Similarly, to ensure all students and researchers access journal articles, ‘one nation, one subscription’ has been recommended in which the Central government would negotiate with and pay the journal publishers. Equally important are sophisticated software requiring periodic renewal. Besides journals, therefore, such software should also be brought under its umbrella. These initiatives, as many others, appear laudable, provided they avoid duplicity of efforts and are cost-effective, with security of data fully protected.

It is proposed that a Research Excellence Framework for higher educational institutions be evolved aiming at assessment of research. Would it conflict with the role of the assessment architecture of the NEP? Similarly, the ideas to establish higher education research centres in reputed research-focused universities/institutes, and to transform the existing R&D institutions to research universities require to be fleshed out in detail. Shouldn’t converting a scientific R&D institute to a research university negate the liberal idea of a university espoused in the NEP?

The draft recommends the expansion of the STI funding landscape and various measures to achieve the desired level of funding from the public and private sources.

Our R&D investment being sub-optimal by every conceivable standard, enhancement of funding is a fundamental necessity. But is there a need to set up a national STI financing authority and an STI development bank? Modifying/waiving the General Financial Rules for large-scale programmes and projects of national importance is also problematic. While bureaucratic and audit requirements often dampen innovation, they are also meant to ensure discipline and public accountability. This is an area where public consultations can provide meaningful solutions.

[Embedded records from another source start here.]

Lemma observe_row w r t req : placed w (negb (closed_state (res_State r))) false r -> unused_row r ->
  (res_UsageVersion r <> 0 -> closed_state (res_State r) = false) ->
  micros (res_BaseActualMicros r) -> micros (res_ProvisionalCostMicros r) ->
  tenant_CurrentWindowID t = w -> w <> ""%string ->
  micros (sreq_ActualCostMicros req) -> 0 < sreq_UsageVersion req ->
  observed_row w r t (observe_usage r t req).1 (observe_usage r t req).2.
Proof.
  intros Hpl Hun Hopen Hbase Hp Hw Hne Ha Hv. unfold unused_row in Hun.
  assert (Hpl' : placed w true false r).
  { destruct Hpl as [P1 P2 P3 P4 P5 P6 P7 P8 P9]. split; try done. intros Hc _.
    destruct (Z.eq_dec (res_UsageVersion r) 0) as [H0|Hnz].
    - destruct (Hun H0) as (-> & _ & ->). by destruct (String.eqb _ _).
    - apply (P5 Hc). by rewrite Hopen. }
  clear Hpl.
  unfold observe_usage. cbv zeta. set (r0 := if res_UsageVersion r =? 0 then _ else r).
  assert (Hr0 : exists b, micros b /\ r0 = r <| res_BaseActualMicros := b |>).
  { unfold r0. destruct (_ =? 0); [by exists (sreq_ActualCostMicros req)|].
    exists (res_BaseActualMicros r). split; [done|]. by destruct r. }
  destruct Hr0 as (b & Hb & E). clearbody r0. 
  assert (Hpl0 : placed w true false r0) by (destruct Hpl'; subst r0; by split; upd).
  assert (Hbk : forall r1 t1, observed_row w r0 t r1 t1 -> observed_row w r t r1 t1).
  { intros r1 t1 (A & B & C & D). split; [done|]. split; [|subst r0; done]. destruct B. subst r0. by split. }
  assert (Hf : res_Carried r0 = res_Carried r /\ res_UsageVersion r0 = res_UsageVersion r /\ res_State r0 = res_State r /\
    res_ProvisionalCostMicros r0 = res_ProvisionalCostMicros r /\ res_RolloverGuardMicros r0 = res_RolloverGuardMicros r /\
    micros (res_BaseActualMicros r0) /\ res_ReservedCostMicros r0 = res_ReservedCostMicros r) by (by subst r0).
  clear E Hpl'. destruct Hf as (Fc & Fv & Fs & Fp & Fg & Fb & Fr). rewrite <- Fv, <- Fc, <- Fp, <- Fg in Hun. rewrite <- Fv, <- Fp in *. rewrite <- Fr.
  set (n := floor0 (res_ReservedCostMicros r0 -i sreq_ActualCostMicros req)).
  set (late := state_is (res_State r0) StateUnresolved || negb (String.eqb (tenant_CurrentWindowID t) (res_OriginWindowID r0))).
  enough (Hx : let '(r1, t1, residual) :=
      if (res_UsageVersion r0 =? 0) && late then account_late r0 t (sreq_ActualCostMicros req) n
      else if res_Carried r0 then account_carried r0 t (sreq_ActualCostMicros req) n
      else if negb (res_Carried r0) && negb (String.eqb (res_EnforcementWindowID r0) "")
              && negb (String.eqb (res_EnforcementWindowID r0) (tenant_CurrentWindowID t))
      then account_rolled r0 t (sreq_ActualCostMicros req) (sreq_ActualCostMicros req -i res_ProvisionalCostMicros r0) n
      else account_current r0 t (sreq_ActualCostMicros req) (sreq_ActualCostMicros req -i res_ProvisionalCostMicros r0) n in
    observed_row w r0 t (noted r1 req residual) t1).
  { revert Hx. destruct (if _ && late then _ else _) as [[r1 t1] residual]. intros Hx. cbn [fst snd]. apply Hbk. exact Hx. }
  pose proof (pl_named _ _ _ _ Hpl0) as Hnamed%String.eqb_neq. pose proof (pl_origin _ _ _ _ Hpl0) as Horigin.
  rewrite Hnamed. cbn [negb]. rewrite Hw.
  destruct (Z.eqb_spec (res_UsageVersion r0) 0) as [H0|Hnz]; cbn [andb].
  - destruct (Hun H0) as (Hz & Hcf & Hg). destruct late eqn:Hlate.
    + by apply account_late_row.
    + unfold late in Hlate. apply orb_false_elim in Hlate as [Hu Ho%negb_false_iff%String.eqb_eq]. rewrite Hcf. cbn [negb andb].
      rewrite (Horigin Hcf), <- Ho, Hw, String.eqb_refl. cbn [negb].
      apply account_current_row; try done; [by rewrite (Horigin Hcf), <- Ho|]. intros _ _. by rewrite <- Hw.
  - destruct (res_Carried r0) eqn:Hcf; cbn [negb andb]; [by apply account_carried_row|].
    destruct (String.eqb_spec (res_EnforcementWindowID r0) w); cbn [negb]; [by apply account_current_row | by apply account_rolled_row].
Qed.

(** *** The end of a version *)

Definition row_step (w : string) (r : Reservation) (t : tenantLedger) (r' : Reservation) (t' : tenantLedger) : Prop :=
  windowed w r' /\ booked w r t r' t' /\ tenant_CurrentWindowID t' = tenant_CurrentWindowID t.

Lemma conclude_row w r t req x : placed w true false r -> tenant_CurrentWindowID t = w ->
  (sreq_Final req = false -> res_UsageVersion r <= 1 -> on_time w r) ->
  row_step w r t (conclude r t req x).1.1.1 (conclude r t req x).1.1.2.
Proof.
  intros [P1 P2 P3 P4 P5 P6 P7 P8 P9] Hw Hlate. unfold conclude, release_hold. cbv zeta.
  assert (Hbk : forall r' t', tenant_SettledMicros t' = tenant_SettledMicros t ->
    tenant_CarriedAdjustmentMicros t' = tenant_CarriedAdjustmentMicros t ->
    tenant_HistoricalCreditMicros t' = tenant_HistoricalCreditMicros t -> tenant_CurrentWindowID t' = tenant_CurrentWindowID t ->
    window_effect w r' = window_effect w r -> res_CarryEffectMicros r' = res_CarryEffectMicros r ->
    res_HistoricalCreditMicros r' = res_HistoricalCreditMicros r -> windowed w r' -> row_step w r t r' t').
  { intros. split; [done|]. split; [by apply booked_same | done]. }
  destruct (sreq_Final req) eqn:Hf; upd.
  - destruct (res_Carried r) eqn:Hc; destruct (_ || x); cbn [fst snd]; apply Hbk; try done;
      (split; [split|]); upd; try done; try congruence; rewrite ?Hc; done.
  - destruct (_ || x); [|destruct (Z.ltb_spec 1 (res_UsageVersion r)); [|destruct (_ || _) eqn:Hl]]; cbn [fst snd];
      apply Hbk; try done; (split; [split|]); upd; try done; try congruence.
    + intros _. destruct (res_Carried r) eqn:Hc; [done|]. destruct (Hlate eq_refl ltac:(lia) Hc) as [Hu Ho].
      rewrite Hu, Hw, Ho, String.eqb_refl in Hl. done.
Qed.

(** *** Settlement *)

Lemma settle_open_row w r t req x r' t' code : res_wf r -> windowed w r -> res_Finalized r = false ->
  tenant_CurrentWindowID t = w -> w <> ""%string -> micros (sreq_ActualCostMicros req) -> 0 < sreq_UsageVersion req ->
  settle_open r t req x = (r', t', code, None) -> code <> ReasonSettlementDuplicate -> row_step w r t r' t'.
Proof.
  intros Hwf [Hpl Hwl] Hnf Hw Hne Ha Hv. unfold settle_open. cbv beta zeta.
  set (r0 := r <| res_OutboxState := OutboxDelivered |>).
  assert (Hfin : final_state (res_State r) = false) by (by rewrite <- (wf_final _ Hwf)). rewrite Hfin in Hpl.
  assert (Hpl0 : placed w (negb (closed_state (res_State r))) false r0) by (destruct Hpl; by split).
  assert (Hback : forall r1 t1, row_step w r0 t r1 t1 -> row_step w r t r1 t1).
  { intros r1 t1 (A & [B1 B2 B3] & C). split; [done|]. split; [|done]. by split. }
  destruct ((_ =? 0) && _) eqn:E1; [refused|]. destruct (Z.ltb_spec (sreq_UsageVersion req) (res_UsageVersion r0)); [refused|].
  destruct ((_ =? _) && negb _) eqn:E2.
  - destruct (Z.eqb_spec (sreq_ActualCostMicros req) (res_ProvisionalCostMicros r0)); cbn [negb]; [|refused]. destruct (sreq_Final req) eqn:Hfinal; cbn [negb];
      [|intros (_ & _ & <- & _)%outcome_eq; done].
    destruct (String.eqb _ (res_LastUsageEventID r0)); cbn [negb]; [|refused]. intros E _. apply Hback. apply andb_prop in E2 as [_ Hnz%negb_true_iff%Z.eqb_neq].
    pose proof (conclude_row w r0 t req x) as Hc. rewrite E in Hc. cbn [fst snd] in Hc. apply Hc; [|done|congruence].
    by rewrite (used_open r Hwf Hfin Hnz) in Hpl0.
  - destruct ((0 <? _) && _) eqn:E3; [refused|]. intros E _. apply Hback.
    pose proof (observe_row w r0 t req Hpl0 (wf_unused _ Hwf) (used_open r Hwf Hfin) (wf_base _ Hwf) (wf_provisional _ Hwf) Hw Hne
                  Ha Hv) as Ho.
    assert (Hver : res_UsageVersion (observe_usage r0 t req).1 = sreq_UsageVersion req).
    { unfold observe_usage. cbv zeta. by destruct (if _ && _ then _ else _) as [[? ?] ?]. }
    destruct (observe_usage r0 t req) as [r1 t1]. cbn [fst snd] in Ho, Hver. destruct Ho as (O1 & O2 & O3 & O4).
    pose proof (conclude_row w r1 t1 req x O1) as Hc. rewrite E in Hc. cbn [fst snd] in Hc.
    destruct Hc as (C1 & C2 & C3); [by rewrite O4 | |].
    + intros _ Hle. apply O3. change (res_UsageVersion r0) with (res_UsageVersion r) in *.
      destruct (Z.ltb_spec 0 (res_UsageVersion r)) as [Hpos|]; [|].
      * exfalso. cbn [andb] in E3. apply orb_false_elim in E3 as [E3%negb_false_iff%Z.eqb_eq _]. rewrite Hver in Hle.
        assert (Hone : res_UsageVersion r = 1) by lia. rewrite Hone in E3. change (1 +i 1) with 2 in E3. lia.
      * pose proof (wf_version _ Hwf) as Hv0. destruct (settled_state (res_State r)); lia.
    + split; [done|]. split; [by eapply booked_trans | congruence].
Qed.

Other interesting features include fostering S&T-enabled entrepreneurship and mainstreaming grassroots innovation and traditional knowledge systems. While indigenisation of technology has been pursued for decades, it is not evident how a strategic technology development fund would be helpful. Including equity and inclusion “as a sub-text to all STI policies and programmes”, expanding women’s reservation to at least 30 per cent in all decision-making bodies, including in selection and evaluation committees, and promoting the representation of LGBTQ+ community are progressive measures, per se.

While the importance of scientific communication and public engagement has been duly highlighted, the significance of doing so in regional languages deserves to be highlighted.

Despite some inadequacies, the draft STIP is a crucial document that should spur wide discussion in the scientific and non-scientific communities. The final document should also begin with the vision and not have it at the end, as in the draft.